(* ===== verification/Elements.v ===== *)
(** * Elements of the pipelines

    [src/src/stream/elements/]: the properties that the classes of elements set,
    the constructors by kind of element, and the short lines of elements
    (converters, scaling, encoders) that the builders share. *)

From Stdlib Require Import Ascii.
From S2P Require Import Prelude Platform StreamTypes Constants Uris Gst.

(** ** Names

    A template [X_NAME_1U] of stypes.h is printed with a number of an element. *)

(* [src/src/stream/stypes.h:28-28 VIDEO_TEE_NAME_1U] *)
Definition VIDEO_TEE_NAME_1U : Z -> string := elem_name "video_tee".
(* [src/src/stream/stypes.h:29-29 AUDIO_TEE_NAME_1U] *)
Definition AUDIO_TEE_NAME_1U : Z -> string := elem_name "audio_tee".
(* [src/src/stream/stypes.h:31-31 UDB_VIDEO_NAME_1U] *)
Definition UDB_VIDEO_NAME_1U : Z -> string := elem_name "udb_conn_video".
(* [src/src/stream/stypes.h:32-32 UDB_AUDIO_NAME_1U] *)
Definition UDB_AUDIO_NAME_1U : Z -> string := elem_name "udb_conn_audio".
(* [src/src/stream/stypes.h:34-34 POST_PROC_NAME_1U] *)
Definition POST_PROC_NAME_1U : Z -> string := elem_name "post_proc".
(* [src/src/stream/stypes.h:35-35 VIDEO_LOGO_NAME_1U] *)
Definition VIDEO_LOGO_NAME_1U : Z -> string := elem_name "videologo".
(* [src/src/stream/stypes.h:36-36 DEINTERLACE_NAME_1U] *)
Definition DEINTERLACE_NAME_1U : Z -> string := elem_name "deinterlace".
(* [src/src/stream/stypes.h:37-37 ASPECT_RATIO_NAME_1U] *)
Definition ASPECT_RATIO_NAME_1U : Z -> string := elem_name "aspect_ratio".
(* [src/src/stream/stypes.h:38-38 VIDEO_CONVERT_NAME_1U] *)
Definition VIDEO_CONVERT_NAME_1U : Z -> string := elem_name "video_convert".
(* [src/src/stream/stypes.h:41-41 AUDIO_CONVERT_NAME_1U] *)
Definition AUDIO_CONVERT_NAME_1U : Z -> string := elem_name "audio_convert".
(* [src/src/stream/stypes.h:42-42 VOLUME_NAME_1U] *)
Definition VOLUME_NAME_1U : Z -> string := elem_name "volume".
(* [src/src/stream/stypes.h:44-44 VIDEOMIXER_NAME_1U] *)
Definition VIDEOMIXER_NAME_1U : Z -> string := elem_name "videomixer".
(* [src/src/stream/stypes.h:45-45 INTERLIVE_NAME_1U] *)
Definition INTERLIVE_NAME_1U : Z -> string := elem_name "interlive".
(* [src/src/stream/stypes.h:46-46 CAIRO_NAME_1U] *)
Definition CAIRO_NAME_1U : Z -> string := elem_name "cairo".
(* [src/src/stream/stypes.h:49-49 AUDIO_CONVERT_CAPS_FILTER_NAME_1U] *)
Definition AUDIO_CONVERT_CAPS_FILTER_NAME_1U : Z -> string := elem_name "audio_convert_capsfilter".
(* [src/src/stream/stypes.h:51-51 SRC_NAME_1U] *)
Definition SRC_NAME_1U : Z -> string := elem_name "src".
(* [src/src/stream/stypes.h:53-53 VIDEO_CODEC_NAME_1U] *)
Definition VIDEO_CODEC_NAME_1U : Z -> string := elem_name "video_codec".
(* [src/src/stream/stypes.h:54-54 AUDIO_CODEC_NAME_1U] *)
Definition AUDIO_CODEC_NAME_1U : Z -> string := elem_name "audio_codec".
(* [src/src/stream/stypes.h:56-56 VIDEO_CAPS_DEVICE_NAME_1U] *)
Definition VIDEO_CAPS_DEVICE_NAME_1U : Z -> string := elem_name "video_caps_device".
(* [src/src/stream/stypes.h:57-57 VIDEO_SCALE_CAPS_FILTER_NAME_1U] *)
Definition VIDEO_SCALE_CAPS_FILTER_NAME_1U : Z -> string := elem_name "videoscale_capsfilter".
(* [src/src/stream/stypes.h:58-58 VIDEO_X264ENC_CAPS_FILTER_STREAM_FORMAT_NAME_1U] *)
Definition VIDEO_X264ENC_CAPS_FILTER_STREAM_FORMAT_NAME_1U : Z -> string := elem_name "x264enc_capsfilter_stream_format".
(* [src/src/stream/stypes.h:59-59 VIDEO_X264ENC_CAPS_FILTER_PROFILE_NAME_1U] *)
Definition VIDEO_X264ENC_CAPS_FILTER_PROFILE_NAME_1U : Z -> string := elem_name "x264enc_capsfilter_profile".
(* [src/src/stream/stypes.h:60-60 VIDEO_SCALE_NAME_1U] *)
Definition VIDEO_SCALE_NAME_1U : Z -> string := elem_name "videoscale".
(* [src/src/stream/stypes.h:61-61 VIDEO_BOX_NAME_1U] *)
Definition VIDEO_BOX_NAME_1U : Z -> string := elem_name "videobox".
(* [src/src/stream/stypes.h:62-62 VIDEO_RATE_CAPS_FILTER_NAME_1U] *)
Definition VIDEO_RATE_CAPS_FILTER_NAME_1U : Z -> string := elem_name "videorate_capsfilter".
(* [src/src/stream/stypes.h:63-63 VIDEO_RATE_NAME_1U] *)
Definition VIDEO_RATE_NAME_1U : Z -> string := elem_name "videorate".
(* [src/src/stream/stypes.h:65-65 AUDIO_RESAMPLE_NAME_1U] *)
Definition AUDIO_RESAMPLE_NAME_1U : Z -> string := elem_name "audioresample".
(* [src/src/stream/stypes.h:66-66 MPEG_AUDIO_PARSE_NAME_1U] *)
Definition MPEG_AUDIO_PARSE_NAME_1U : Z -> string := elem_name "mpegaudioparse".
(* [src/src/stream/stypes.h:68-68 DECODEBIN_NAME_1U] *)
Definition DECODEBIN_NAME_1U : Z -> string := elem_name "decodebin".
(* [src/src/stream/stypes.h:74-74 SINK_NAME_1U] *)
Definition SINK_NAME_1U : Z -> string := elem_name "sink".
(* [src/src/stream/stypes.h:75-75 AUDIO_SINK_NAME_1U] *)
Definition AUDIO_SINK_NAME_1U : Z -> string := elem_name "audio_sink".
(* [src/src/stream/stypes.h:76-76 VIDEO_SINK_NAME_1U] *)
Definition VIDEO_SINK_NAME_1U : Z -> string := elem_name "video_sink".
(* [src/src/stream/stypes.h:78-78 AUDIO_PARSER_NAME_1U] *)
Definition AUDIO_PARSER_NAME_1U : Z -> string := elem_name "audio_parser".
(* [src/src/stream/stypes.h:79-79 VIDEO_PARSER_NAME_1U] *)
Definition VIDEO_PARSER_NAME_1U : Z -> string := elem_name "video_parser".
(* [src/src/stream/stypes.h:80-80 MUXER_NAME_1U] *)
Definition MUXER_NAME_1U : Z -> string := elem_name "muxer".
(* [src/src/stream/stypes.h:82-82 AUDIO_PAY_NAME_1U] *)
Definition AUDIO_PAY_NAME_1U : Z -> string := elem_name "audio_pay".
(* [src/src/stream/stypes.h:83-83 VIDEO_PAY_NAME_1U] *)
Definition VIDEO_PAY_NAME_1U : Z -> string := elem_name "video_pay".
(* [src/src/stream/stypes.h:85-85 VIDEO_TEE_QUEUE_NAME_1U] *)
Definition VIDEO_TEE_QUEUE_NAME_1U : Z -> string := elem_name "video_tee_queue".
(* [src/src/stream/stypes.h:86-86 AUDIO_TEE_QUEUE_NAME_1U] *)
Definition AUDIO_TEE_QUEUE_NAME_1U : Z -> string := elem_name "audio_tee_queue".
(* [src/src/stream/stypes.h:88-88 AUDIO_LEVEL_NAME_1U] *)
Definition AUDIO_LEVEL_NAME_1U : Z -> string := elem_name "level".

▬▬▬▬▬▬▬▬▬▬

REQUIREMENT – How many lines of the preceding listing hold the string "From"? Answer with the number only.

TASK SOLUTION – 2